Months ago in 2014, I called a client several times over a period of 3-5 days. It concerned me because it was so unlike this client to go silent on me even when our business relationship was tested. Trust me when I tell you that marketing is a service with variable results and not all results are happy. This particular client was all the way across country in Utah. I had worked with him for about 4 years. He was always respectful and enthusiastic when I called and he was fair. He told me when things were not good and it always motivated me to try harder to deliver him better results. I always looked forward to talking with him and he would joke when things were good and he would playfully poke me verbally when things needed to get better. I loved that about him and I miss talking with him. I felt very close to him despite never meeting the man in person and shaking his hand. Truth be told he felt like a friend that I had not seen in some time and someone worthy of a big old bear hug. I loved this dude as far fetched as it seems, but we built a great business relationship built on mutual respect and it felt as though he was among my best of friends.
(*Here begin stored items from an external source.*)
End Client.
End Client.

(** ** Vocabulary of the statements *)

(** A chunk row is stored faithfully when the read path fetches [data]
    through it at the first attempt. *)
Definition fetches (tg : Telegram) (r : ChunkOfBot) (data : bytes) : Prop :=
  blank (j_bot_token_enc r) = false ∧ fetch_by_file_id tg r = Ok data.

(** The replies carry the type of the file as [Headers] keeps it,
    without the white space at its ends. *)
Definition download_ok (file : FileRow) (content : bytes) : Response :=
  {| status := 200;
     headers := [("Content-Type", normalize (octet_stream (f_mime_type file)));
                 ("Content-Disposition",
                  "attachment; filename=" +:+ quote +:+ f_file_name file +:+ quote);
                 ("Content-Length", pretty (Z.of_nat (length content)))];
     body := BBytes content |}.

(** [v] is a header value as it stands: no white space at either end
    and no NUL, line feed or carriage return, so that [new Response]
    takes it unchanged. *)
Definition header_value (v : string) : Prop :=
  normalize v = v ∧ forbidden_free v = true.

(** The chunk rows of [file_id] that the chunk query joins are, in
    whatever order the table holds them, the rows [rows], and these
    carry the indices 0, 1, 2, ... in this order. *)
Definition chunk_records (db : DB) (file_id : string) (rows : list ChunkOfBot) : Prop :=
  join_active_bots db file_id ≡ₚ rows
  ∧ j_chunk_index <$> rows = seqZ 0 (Z.of_nat (length rows)).

(** The turns of the download loop over [rows] from the state
    [(db, tg)] on: every row yields its buffer in the state that the
    turns before it have left, and the last turn leaves [(db', tg')]. *)
Inductive Fetched (file_id : string)
  : DB → Telegram → list ChunkOfBot → list bytes → DB → Telegram → Prop :=
  | fetched_nil db tg : Fetched file_id db tg [] [] db tg
  | fetched_cons db tg r rows d ds db1 tg1 db' tg' :
      download_chunk db tg file_id r = (Ok d, db1, tg1) →
      Fetched file_id db1 tg1 rows ds db' tg' →
      Fetched file_id db tg (r :: rows) (d :: ds) db' tg'.

(** A text without white space, NUL, line feed and carriage return. *)
Fixpoint plain (s : string) : bool :=
  match s with
  | String a s' => negb (is_http_whitespace a) && negb (is_forbidden a) && plain s'
  | EmptyString => true
  end.
(** Only the status column has changed, in the one worksheet. *)
Definition status_only (sheet : string) (w w' : World) : Prop :=
  (∀ s, s ≠ sheet → w' !! s = w !! s)
  ∧ (is_Some (w' !! sheet) ↔ is_Some (w !! sheet))
  ∧ ∀ i j, j ≠ 10%nat →
           cell_at i j (ws_read sheet w') = cell_at i j (ws_read sheet w).





(** The names of the headers that [transfer_winners] writes. *)
Definition winners_names : list string :=
  ["Year"; "Office"; "State"; "District"; "Candidate"; "Party";
   "Points"; "Votes"; "Corruption"; "Final Score"; "Winner"].



(** The number of occurrences of a character. *)
Fixpoint count_char (c : ascii) (s : string) : nat :=
  match s with
  | EmptyString => 0
  | String a s' => (if Ascii.eqb a c then 1 else 0) + count_char c s'
  end.


(** * Sample spreadsheets *)

(** A Cycles worksheet: seats in the columns A to E and, in column G, the
    year 2024, open signups and the primary phase. *)
Definition cycles_2024 : Sheet :=
  [ map VStr ["Year"; "State"; "Seat ID"; "Term/Year"; "Office"; "Note"; "Cycle"];
    [VInt 2024; VStr "Austin"; VStr "SEN-AU-1"; VInt 6; VStr "Senate"; blank;
     VInt 2024];
    [VInt 2026; VStr "Austin"; VStr "REP-AU-1"; VInt 2; VStr "House"; blank;
     VStr "TRUE"];
    [blank; blank; blank; blank; blank; blank; VStr "Primary"] ].

(** The row of user 42, signed up as Ava, and a spreadsheet with this one
    signup. *)
Definition ava_running : Row :=
  signup_row 42 "Ava" "SEN-AU-1" "Independent" "Primary" (VStr "Senate").

Definition ava_signed_up : World :=
  <["Cycles" := cycles_2024]>
    (<["All Signups" := [signup_headers; ava_running]]>
       (<["All Winners" := []]> ∅)).

(** A signups worksheet with two more columns, both headed Notes. *)
Definition two_notes : World :=
  <["Cycles" := cycles_2024]>
    (<["All Signups" :=
         [signup_headers ++ [VStr "Notes"; VStr "Notes"];
          ava_running ++ [VStr "met the press"; VStr "call back"]]]> ∅).

(** Two candidates of the same seat and party who chose the same name, with
    10 and 5 points. *)
Definition ava_10 : Row :=
  [VInt 41; VStr "Ava"; VStr "SEN-AU-1"; VStr "Independent"; VStr "Primary";
   VStr "Senate"; VInt 0; VInt 100; VInt 10; blank].

Definition ava_5 : Row :=
  [VInt 42; VStr "Ava"; VStr "SEN-AU-1"; VStr "Independent"; VStr "Primary";
   VStr "Senate"; VInt 0; VInt 100; VInt 5; blank].

(** A candidate of another party with 30 points, and a primary between Ava
    (10 points) and Bo. *)
Definition bo_running : Row :=
  [VInt 43; VStr "Bo"; VStr "SEN-AU-1"; VStr "Democrats"; VStr "Primary";
   VStr "Senate"; VInt 0; VInt 70; VInt 30; blank].

Definition two_candidates : World :=
  <["Cycles" := cycles_2024]>
    (<["All Signups" := [signup_headers; ava_10; bo_running]]> ∅).

(** A primary between the two namesakes. *)
Definition namesakes : World :=
  <["Cycles" := cycles_2024]>
    (<["All Signups" := [signup_headers; ava_10; ava_5]]> ∅).

(** A spreadsheet after a tally: one declared winner among the signups and a
    winners worksheet that is still empty; and the row that a transfer
    writes for this winner. *)
Definition ava_won : Row :=
  [VInt 42; VStr "Ava"; VStr "SEN-AU-1"; VStr "Independent"; VStr "Primary";
   VStr "Senate"; VInt 0; VInt 90; VInt 12; VStr "Winner"].

Definition ava_transferred : Row :=
  [VInt 2024; VStr "Senate"; blank; VStr "District 1"; VStr "Ava";
   VStr "Independent"; VInt 12; VInt 0; VInt 0; VInt 12; VStr "Yes"].

Definition after_tally : World :=
  <["Cycles" := cycles_2024]>
    (<["All Signups" := [signup_headers; ava_won]]>
       (<["All Winners" := []]> ∅)).

(** A service that fails once for the quota and then returns 7; one that
    always fails for the quota; one that rejects the credentials. *)
Definition flaky (attempt : nat) : Attempt Z :=
  match attempt with
  | O => ApiError "Quota exceeded for quota metric"
  | _ => Returns 7
  end.

Definition overloaded (attempt : nat) : Attempt Z :=
  ApiError "Quota exceeded for quota metric".

Definition unauthorised (attempt : nat) : Attempt Z :=
  ApiError "Request had Invalid Authentication credentials.".

(** A Cycles worksheet with closed signups, and a spreadsheet with it. *)
Definition cycles_closed : Sheet :=
  [ map VStr ["Year"; "State"; "Seat ID"; "Term/Year"; "Office"; "Note"; "Cycle"];
    [VInt 2024; VStr "Austin"; VStr "SEN-AU-1"; VInt 6; VStr "Senate"; blank;
     VInt 2024];
    [VInt 2026; VStr "Austin"; VStr "REP-AU-1"; VInt 2; VStr "House"; blank;
     VStr "FALSE"];
    [blank; blank; blank; blank; blank; blank; VStr "Primary"] ].

Definition signups_closed : World :=
  <["Cycles" := cycles_closed]>
    (<["All Signups" := [signup_headers; ava_running]]>
       (<["All Winners" := []]> ∅)).

(** A spreadsheet without the Cycles worksheet. *)
Definition no_cycles : World :=
  <["All Signups" := [signup_headers; ava_running]]> ∅.

(** The Senate seat of Austin as a record, and a view made of it. *)
Definition senate_seat : RowDict :=
  <["Seat ID" := VStr "SEN-AU-1"]> (<["Office" := VStr "Senate"]> ∅).

Definition senate_view : SeatView :=
  {| view_seats := [senate_seat];
     view_buttons := [("SEN-AU-1 (Senate)", VStr "SEN-AU-1")] |}.




(** The general election: a Cycles worksheet in the phase General, and the
    winners worksheet as [transfer_winners] writes it. *)
Definition cycles_general : Sheet :=
  [ map VStr ["Year"; "State"; "Seat ID"; "Term/Year"; "Office"; "Note"; "Cycle"];
    [VInt 2024; VStr "Austin"; VStr "SEN-AU-1"; VInt 6; VStr "Senate"; blank;
     VInt 2024];
    [VInt 2026; VStr "Austin"; VStr "REP-AU-1"; VInt 2; VStr "House"; blank;
     VStr "TRUE"];
    [blank; blank; blank; blank; blank; blank; VStr "General"] ].

Definition general_2024 : World :=
  <["Cycles" := cycles_general]>
    (<["All Signups" := [signup_headers; ava_won]]>
       (<["All Winners" := [winners_headers; ava_transferred]]> ∅)).

(** The service that fails once and then returns 7, out of order from the
    fourth call on. *)
Definition flaky_then_down (attempt : nat) : Attempt Z :=
  if bool_decide (attempt < 3)%nat then flaky attempt else Fails ValueError.

(** The primary cycle of 2024 with open signups, and the general one. *)
Definition primary_2024 : Cycle :=
  {| year := 2024; signups_open := true; phase := "Primary" |}.

Definition general_cycle : Cycle :=
  {| year := 2024; signups_open := true; phase := "General" |}.



(** * Properties *)

(** ** Cells of a worksheet *)

Section Grid.
Implicit Types (sh : Sheet) (v : Cell) (i j : nat).

Lemma pad_to_lookup {A} (n : nat) (d : A) (l : list A) (k : nat) :
  default d (pad_to n d l !! k) = default d (l !! k).
Proof.
  unfold pad_to. destruct (decide (k < length l)%nat) as [Hk|Hk].
  - by rewrite lookup_app_l.
  - rewrite lookup_app_r by lia. rewrite (lookup_ge_None_2 l k) by lia.
    destruct (replicate _ _ !! _) as [x|] eqn:E; [|done].
    apply lookup_replicate in E as [-> _]. done.
Qed.

Lemma pad_to_length {A} (n : nat) (d : A) (l : list A) :
  length (pad_to n d l) = (length l `max` n)%nat.
Proof. unfold pad_to. rewrite length_app, length_replicate. lia. Qed.

Lemma cell_at_row i j sh :
  cell_at i j sh = default blank (default [] (sh !! pred i) !! pred j).
Proof. unfold cell_at. by destruct (sh !! pred i). Qed.

Lemma update_cell_row i j v sh k :
  (0 < i)%nat →
  default [] (update_cell i j v sh !! k) =
  if decide (k = pred i)
  then <[pred j := v]> (pad_to j blank (default [] (sh !! k)))
  else default [] (sh !! k).
Proof.
  intros Hi. unfold update_cell. destruct (decide (k = pred i)) as [->|Hne].
  - assert (Hlt : (pred i < length (pad_to i [] sh))%nat)
      by (rewrite pad_to_length; lia).
    apply lookup_lt_is_Some in Hlt as [r Hr].
    rewrite list_lookup_alter_eq, Hr. simpl.
    pose proof (pad_to_lookup i [] sh (pred i)) as Hp.
    rewrite Hr in Hp. simpl in Hp. by rewrite Hp.
  - rewrite list_lookup_alter_ne by done. apply (pad_to_lookup i [] sh k).
Qed.

(** A cell reads back what was written to it. *)
Lemma cell_at_update_cell_eq i j v sh :
  (0 < i)%nat → (0 < j)%nat → cell_at i j (update_cell i j v sh) = v.
Proof.
  intros Hi Hj. rewrite cell_at_row, update_cell_row by done.
  rewrite decide_True by done.
  rewrite list_lookup_insert_eq; [done|].
  rewrite pad_to_length. lia.
Qed.

(** Writing a cell leaves every other cell as it was. *)
Lemma cell_at_update_cell_ne i j i' j' v sh :
  (0 < i)%nat →
  pred i' ≠ pred i ∨ pred j' ≠ pred j →
  cell_at i' j' (update_cell i j v sh) = cell_at i' j' sh.
Proof.
  intros Hi Hne. rewrite !cell_at_row, update_cell_row by done.
  destruct (decide (pred i' = pred i)) as [Hi'|Hi']; [|done].
  destruct Hne as [?|Hj]; [done|].
  rewrite list_lookup_insert_ne by done. apply pad_to_lookup.
Qed.

Lemma acell_update_cell_ne i j a1 v sh :
  (0 < i)%nat →
  pred a1.1 ≠ pred i ∨ pred a1.2 ≠ pred j →
  acell a1 (update_cell i j v sh) = acell a1 sh.
Proof. intros. unfold acell. by rewrite cell_at_update_cell_ne. Qed.

Lemma acell_update_cell_eq i j (s : string) sh :
  (0 < i)%nat → (0 < j)%nat → s ≠ "" →
  acell (i, j) (update_cell i j (VStr s) sh) = Some s.
Proof.
  intros. unfold acell. simpl. rewrite cell_at_update_cell_eq by done.
  simpl. by destruct s.
Qed.

End Grid.

(** ** Worksheets of the spreadsheet *)

Section Worksheets.
Implicit Types (w : World) (f : Sheet → Sheet) (s t : string).

Lemma get_sheet_Some s w sh : w !! s = Some sh → get_sheet s w = Some s.
Proof. unfold get_sheet. by intros ->. Qed.

Lemma get_sheet_inv s t w : get_sheet s w = Some t → t = s ∧ is_Some (w !! s).
Proof. unfold get_sheet. destruct (w !! s) eqn:E; naive_solver. Qed.

Lemma get_sheet_alter s t f w : get_sheet s (alter f t w) = get_sheet s w.
Proof.
  unfold get_sheet. rewrite lookup_alter.
  case_decide; subst; by destruct (w !! s).
Qed.

Lemma ws_read_alter_eq s f w :
  is_Some (w !! s) → ws_read s (alter f s w) = f (ws_read s w).
Proof. intros [sh Hsh]. unfold ws_read. by rewrite lookup_alter_eq, Hsh. Qed.

Lemma ws_read_alter_ne s t f w : t ≠ s → ws_read s (alter f t w) = ws_read s w.
Proof. intros. unfold ws_read. by rewrite lookup_alter_ne. Qed.

Lemma ws_read_lookup s w sh : w !! s = Some sh → ws_read s w = sh.
Proof. unfold ws_read. by intros ->. Qed.

End Worksheets.

(** ** Reading the records of a worksheet *)

Section Reading.
Implicit Types (w : World) (sh : Sheet) (s t : string).

Lemma alter_absent (f : Sheet → Sheet) s w : w !! s = None → alter f s w = w.
Proof. intros H. apply alter_id. intros x Hx. congruence. Qed.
As I walked into a market this morning, Kyle somehow crossed my mind and I have no idea why. Kyle and I worked with another guy Rick and I was having trouble with an accounting issue with Rick and his company. Since Kyle knew him, I made a phone call to him and inquired about Rick and whether or not Rick was someone that would take care of us because he stopped returning calls on invoices past due. As the tragic story goes, Kyle was on the phone with Rick on my behalf. I didn’t ask him to but he wanted to help. As I was told his girlfriend had an affinity for alcohol and while talking to Rick, he indicated that he had to stop her from getting into another bottle of whatever. He left the conversation with Rick to intervene and as the story goes he fell and hit his head severely and bled out. I wondered if I had not talked to Kyle about Rick if this whole thing would have happened. Suffice it to say, I even carried a tremendous amount of guilt over his death. I felt horrible but it is not up to me to decide why that had to go that way. My honest answer is that I don’t know and can tell you that it hurt me deeply.
Today I walked out of the market with coffee in hand and Kyle on my mind. I missed my favorite client and friend. I noticed a monarch butterfly cruising by the doors and as I walked out the door I noticed it was stalling to land on a bush lining the front of the store. I stopped on a dime to give this creature its space. It thought better of landing and flew away but circled back and again I stood there out of its way and respectful. Once again, it thought better of landing there flew over my head and to the left and circle back nearly landing on my head. It stayed in the area for a few minutes before flying away for good. As the butterfly tried to land on me and with Kyle on my mind, tears gushed from my right eye only. I have never experienced anything like that but I felt like Kyle knew that I was thinking of him and that he knew of the guilt I carried related to his passing. Kyle had a great sense of humor and he loved people. He treated me like a friend he had known and loved for years and we had never even met. I have no idea why the thought of Kyle entered my mind this morning but I do know a message was sent through that Monarch Butterfly. He knew of the burden and guilt that I carried and through that butterfly he carried it away. In that experience I am reminded of his love of me and I am grateful for his sending a message that it was okay and to let it go in a confirmation from beyond. Thank you Kyle for lifting that burden. I love ya man. Losing you the way things went down was really tough on me and somehow your spirit rode the wings of a butterfly to make things right. What an amazing day and I thank you for keeping your spirit alive and in my presence to let me know things were okay. You probably momentarily traded in your angel wings for butterfly wings to offer a confirmation from beyond that it was all good and I needed to get that message! I am eternally grateful man, and I will see you on the other side.